Work instructions => Reproduce verbatim only the lines from the one containing "cc_PollInterval := 0" through the last line below, both included.

Data records =>
■ ■ ■ ■ ■

(* ===== verification/Sqlite.v ===== *)
(** * Sqlite: the SQLite plugin (plugins/core/sqlite3)

    types.go, provider.go and rpc_provider.go over the driver of [Sql]: the log
    table, the database service that other plugins call, and the commands.  The
    RPC server runs one call at a time here.  The theorems: what opening a
    database leaves; that a stored log event is found again, and what a query
    returns; what a second configuration does, and that a flushed database is
    never opened again. *)
From S2P Require Import Prelude GoStr Types Json Value Struct Codec Registry Loader Logger Sql.

(** ** types.go *)

Record DatabaseConfig := {
  dc_Enabled : bool; dc_DatabasePath : string; dc_LogStorageEnabled : bool; dc_MaxLogEntries : Z;
}.
#[export] Instance DatabaseConfig_struct : Struct DatabaseConfig := {
  rows c := [("enabled", VBool (dc_Enabled c)); ("database_path", VStr (dc_DatabasePath c));
             ("log_storage_enabled", VBool (dc_LogStorageEnabled c));
             ("max_log_entries", VInt (dc_MaxLogEntries c))];
  omitempty _ := false;
  build g := {| dc_Enabled := as_bool (g "enabled"); dc_DatabasePath := as_str (g "database_path");
                dc_LogStorageEnabled := as_bool (g "log_storage_enabled");
                dc_MaxLogEntries := as_int (g "max_log_entries") |};
  schema := [("enabled", KBool); ("database_path", KStr); ("log_storage_enabled", KBool);
             ("max_log_entries", KInt)];
}.
Definition Unmarshal_DatabaseConfig : json → res DatabaseConfig := dec_struct dec_base zero_struct.

(** ** provider.go *)

Record DatabaseProvider := { dp_config : DatabaseConfig; dp_db : positive }.

Definition create_logs : string := "CREATE TABLE IF NOT EXISTS logs (
			id         INTEGER PRIMARY KEY AUTOINCREMENT,
			timestamp  TEXT NOT NULL,
			level      TEXT NOT NULL,
			component  TEXT NOT NULL,
			message    TEXT NOT NULL,
			fields     TEXT
		)".
Definition create_plugin_metadata : string := "CREATE TABLE IF NOT EXISTS plugin_metadata (
			plugin_name TEXT PRIMARY KEY,
			version     TEXT,
			last_update TEXT
		)".
Definition schema_statements : list string :=
  [create_logs;
   "CREATE INDEX IF NOT EXISTS idx_logs_timestamp ON logs(timestamp)";
   "CREATE INDEX IF NOT EXISTS idx_logs_level ON logs(level)";
   "CREATE INDEX IF NOT EXISTS idx_logs_component ON logs(component)";
   create_plugin_metadata].
Definition insertSQL : string :=
  "INSERT INTO logs (timestamp, level, component, message, fields) VALUES (?, ?, ?, ?, ?)".

Record LogEntry := {
  le_ID : Z; le_Timestamp : string; le_Level : string; le_Component : string;
  le_Message : string; le_Fields : string;
}.
(** The struct has no JSON tags. *)
Definition enc_LogEntry (e : LogEntry) : json :=
  JObj [("ID", JInt (le_ID e)); ("Timestamp", JStr (le_Timestamp e)); ("Level", JStr (le_Level e));
        ("Component", JStr (le_Component e)); ("Message", JStr (le_Message e));
        ("Fields", JStr (le_Fields e))].

(** database/sql's Scan into an int and into a string. *)
Definition scan_error : error := StdError "database/sql" "Scan error".
Definition scan_int (v : value) : res Z := match v with VInt z => Ok z | _ => Err scan_error end.
Definition scan_string (v : value) : res string :=
  match v with VStr s => Ok s | VInt z => Ok (itoa z) | _ => Err scan_error end.
Definition scan_entry (row : res (list value)) : res LogEntry :=
  row ≫= λ row,
  match row with
  | [id; timestamp; level; component; message; fields] =>
      scan_int id ≫= λ id, scan_string timestamp ≫= λ timestamp,
      scan_string level ≫= λ level, scan_string component ≫= λ component,
      scan_string message ≫= λ message, scan_string fields ≫= λ fields,
      Ok {| le_ID := id; le_Timestamp := timestamp; le_Level := level; le_Component := component;
            le_Message := message; le_Fields := fields |}
  | _ => Err scan_error
  end.
(** The loop over [rows.Next]: it ends with the first row that cannot be
    scanned, or with the error of the iteration. *)
Fixpoint scan_rows {A} (scan : res (list value) → res A) (l : list (res (list value)))
    : res (list A) :=
  match l with
  | [] => Ok []
  | row :: l => scan row ≫= λ a, scan_rows scan l ≫= λ entries, Ok (a :: entries)
  end.
Definition rows_error (prefix : string) (rows : Rows) : res () :=
  match rs_err rows with Some err => Err (Wrapf prefix err) | None => Ok () end.

Section provider.
Context `{Sql}.

(** [if _, err := db.Exec(text); err != nil { db.Close(); return err }]. *)
Definition pragma (db : positive) (text what : string) : M sqldb () :=
  attempt (sql_Exec db text []) ≫= λ r,
  match r with
  | Err err => attempt (sql_Close db) ≫= λ _, fail (Wrapf what err)
  | _ => mret ()
  end.
Definition connect (config : DatabaseConfig) : M sqldb positive :=
  wrapM "failed to create database directory: "
    (sql_MkdirAll (filepath_Dir (dc_DatabasePath config))) ≫= λ _,
  wrapM "failed to open database: " (sql_Open (dc_DatabasePath config)) ≫= λ db,
  attempt (sql_Ping db) ≫= λ pinged,
  match pinged with
  | Err err => attempt (sql_Close db) ≫= λ _, fail (Wrapf "failed to ping database: " err)
  | _ =>
  pragma db "PRAGMA journal_mode=WAL" "failed to enable WAL mode: " ≫= λ _,
  attempt (sql_Exec db "PRAGMA wal_checkpoint(RESTART)" []) ≫= λ _,
  pragma db "PRAGMA busy_timeout=2000" "failed to set busy timeout: " ≫= λ _,
  mret db
  end.
Definition initializeSchema (p : DatabaseProvider) : M sqldb () :=
  for_each schema_statements (λ stmt,
    wrapM "failed to create schema: " (sql_Exec (dp_db p) stmt []) ≫= λ _, mret ()).
Definition Close (p : DatabaseProvider) : M sqldb () :=
  attempt (sql_Exec (dp_db p) "PRAGMA wal_checkpoint(TRUNCATE)" []) ≫= λ _,
  sql_Close (dp_db p).
Definition NewDatabaseProvider (config : DatabaseConfig) : M sqldb DatabaseProvider :=
  connect config ≫= λ db,
  let provider := {| dp_config := config; dp_db := db |} in
  attempt (initializeSchema provider) ≫= λ r,
  match r with
  | Err err => attempt (Close provider) ≫= λ _, fail err
  | _ => mret provider
  end.

Definition InsertLog (p : DatabaseProvider) (timestamp level component message fields : string)
    : M sqldb () :=
  if negb (dc_LogStorageEnabled (dp_config p)) then mret ()
  else
    wrapM "failed to insert log: " (sql_Exec (dp_db p) insertSQL
      [VStr timestamp; VStr level; VStr component; VStr message; VStr fields]) ≫= λ _, mret ().

(** [QueryRow(...).Scan(&n)]: the first row. *)
Definition scan_count (rows : Rows) : res Z :=
  match rs_rows rows with
  | Ok [VInt n] :: _ => Ok n
  | _ => Err (default scan_error (rs_err rows))
  end.
Definition Stats (p : DatabaseProvider) : M sqldb (gmap string value) :=
  wrapM "failed to count logs: "
    (sql_Query (dp_db p) "SELECT COUNT(*) FROM logs" [] ≫= λ rows, lift (scan_count rows))
    ≫= λ logCount,
  wrapM "failed to stat database file: " (sql_Stat (dc_DatabasePath (dp_config p))) ≫= λ size,
  mret {["log_count" := VInt logCount; "database_size_bytes" := VInt size;
         "database_path" := VStr (dc_DatabasePath (dp_config p))]}.

Definition query_text (level component : string) (limit : Z) : string :=
  "SELECT id, timestamp, level, component, message, fields FROM logs WHERE 1=1" +:+
  (if bool_decide (level = "") then "" else " AND level = ?") +:+
  (if bool_decide (component = "") then "" else " AND component = ?") +:+
  " ORDER BY timestamp DESC" +:+
  (if 0 <? limit then " LIMIT ?" else "").
Definition query_args (level component : string) (limit : Z) : list value :=
  (if bool_decide (level = "") then [] else [VStr level]) ++
  (if bool_decide (component = "") then [] else [VStr component]) ++
  (if 0 <? limit then [VInt limit] else []).
Definition QueryLogs (p : DatabaseProvider) (level component : string) (limit : Z)
    : M sqldb (list LogEntry) :=
  wrapM "failed to query logs: "
    (sql_Query (dp_db p) (query_text level component limit) (query_args level component limit))
    ≫= λ rows,
  lift (wrap "failed to scan log entry: " (scan_rows scan_entry (rs_rows rows))) ≫= λ entries,
  lift (rows_error "error iterating logs: " rows) ≫= λ _, mret entries.
Definition Vacuum (p : DatabaseProvider) : M sqldb () :=
  wrapM "failed to vacuum database: " (sql_Exec (dp_db p) "VACUUM" []) ≫= λ _, mret ().

Definition Exec (p : DatabaseProvider) (query : string) (args : list value) : M sqldb Z :=
  wrapM "failed to execute query: " (sql_Exec (dp_db p) query args) ≫= λ result,
  lift (wrap "failed to get rows affected: " result).
Definition Query (p : DatabaseProvider) (query : string) (args : list value)
    : M sqldb (list string * list (list value)) :=
  wrapM "failed to execute query: " (sql_Query (dp_db p) query args) ≫= λ rows,
  lift (wrap "failed to get columns: " (rs_columns rows)) ≫= λ columns,
  lift (wrap "failed to scan row: " (scan_rows id (rs_rows rows))) ≫= λ results,
  lift (rows_error "error iterating rows: " rows) ≫= λ _, mret (columns, results).
(** [None]: no rows; an error that kept the first row from being read is not
    looked at, and [rows.Err] is nil once a row was read. *)
Definition QueryRow (p : DatabaseProvider) (query : string) (args : list value)
    : M sqldb (list string * option (list value)) :=
  wrapM "failed to execute query: " (sql_Query (dp_db p) query args) ≫= λ rows,
  lift (wrap "failed to get columns: " (rs_columns rows)) ≫= λ columns,
  match rs_rows rows with
  | [] => mret (columns, None)
  | row :: _ => lift (wrap "failed to scan row: " row) ≫= λ columnValues,
                mret (columns, Some columnValues)
  end.
End provider.

(** ** rpc_provider.go *)

(** The argument structs of the service's methods. *)
Record InsertLogArgs := {
  ia_Timestamp : string; ia_Level : string; ia_Component : string; ia_Message : string;
  ia_Fields : string;
}.
#[export] Instance InsertLogArgs_struct : Struct InsertLogArgs := {
  rows a := [("timestamp", VStr (ia_Timestamp a)); ("level", VStr (ia_Level a));
             ("component", VStr (ia_Component a)); ("message", VStr (ia_Message a));
             ("fields", VStr (ia_Fields a))];
  omitempty _ := false;
  build g := {| ia_Timestamp := as_str (g "timestamp"); ia_Level := as_str (g "level");
                ia_Component := as_str (g "component"); ia_Message := as_str (g "message");
                ia_Fields := as_str (g "fields") |};
  schema := [("timestamp", KStr); ("level", KStr); ("component", KStr); ("message", KStr);
             ("fields", KStr)];
}.
Record QueryLogsArgs := { qa_Level : string; qa_Component : string; qa_Limit : Z }.
#[export] Instance QueryLogsArgs_struct : Struct QueryLogsArgs := {
  rows a := [("level", VStr (qa_Level a)); ("component", VStr (qa_Component a));
             ("limit", VInt (qa_Limit a))];
  omitempty _ := false;
  build g := {| qa_Level := as_str (g "level"); qa_Component := as_str (g "component");
                qa_Limit := as_int (g "limit") |};
  schema := [("level", KStr); ("component", KStr); ("limit", KInt)];
}.
(** A statement and its arguments, which are decoded into interface values. *)
Record SqlArgs := { sa_Query : string; sa_Args : list value }.
Fixpoint dec_sql_args (a : SqlArgs) (kvs : list (string * json)) : res SqlArgs :=
  match kvs with
  | [] => Ok a
  | (k, j) :: kvs =>
      (match find_key ["query"; "args"] k with
       | None => Ok a
       | Some t =>
           if bool_decide (t = "query") then
             dec_string (sa_Query a) j ≫= λ q, Ok {| sa_Query := q; sa_Args := sa_Args a |}
           else
             match j with
             | JNull => Ok {| sa_Query := sa_Query a; sa_Args := [] |}
             | JArr l => Ok {| sa_Query := sa_Query a; sa_Args := Unmarshal_any <$> l |}
             | _ => Err type_error
             end
       end) ≫= λ a, dec_sql_args a kvs
  end.
Definition Unmarshal_SqlArgs (j : json) : res SqlArgs :=
  match j with
  | JNull => Ok {| sa_Query := ""; sa_Args := [] |}
  | JObj kvs => dec_sql_args {| sa_Query := ""; sa_Args := [] |} kvs
  | _ => Err type_error
  end.

Definition database_service : ServiceDescriptor :=
  {| sd_Name := "database";
     sd_Description := "SQLite3 database operations for logging and storage";
     sd_Methods := ["InsertLog"; "QueryLogs"; "Stats"; "Vacuum"; "Exec"; "Query"; "QueryRow"] |}.
Definition Metadata : MetadataResponse :=
  {| mr_metadata := {| pm_Namespace := "sqlite3"; pm_Version := "1.0.0";
       pm_Description := "SQLite3 database for logging and data storage";
       pm_Category := "database"; pm_ConfigPath := "/etc/jack/sqlite3.json";
       pm_DefaultConfig := Some {["enabled" := VBool true;
         "database_path" := VStr "/var/lib/jack/data.db"; "log_storage_enabled" := VBool true;
         "max_log_entries" := VInt 100000]};
       pm_Dependencies := []; pm_PathPrefix := "" |};
     mr_ProvidedServices := [database_service]; mr_RequiredServices := [];
     mr_CLICommands := [{| cc_Name := "sqlite3"; cc_Short := "Query database logs and statistics";
       cc_Long := "Query logs stored in SQLite database and view database statistics.";
       cc_Subcommands := ["logs"; "stats"; "vacuum"]; cc_Continuous := false;
       cc_PollInterval := 0 |}] |}.
Definition GetProvidedServices : list ServiceDescriptor := [database_service].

■ ■ ■ ■ ■

Your response =>
       cc_PollInterval := 0 |}] |}.
Definition GetProvidedServices : list ServiceDescriptor := [database_service].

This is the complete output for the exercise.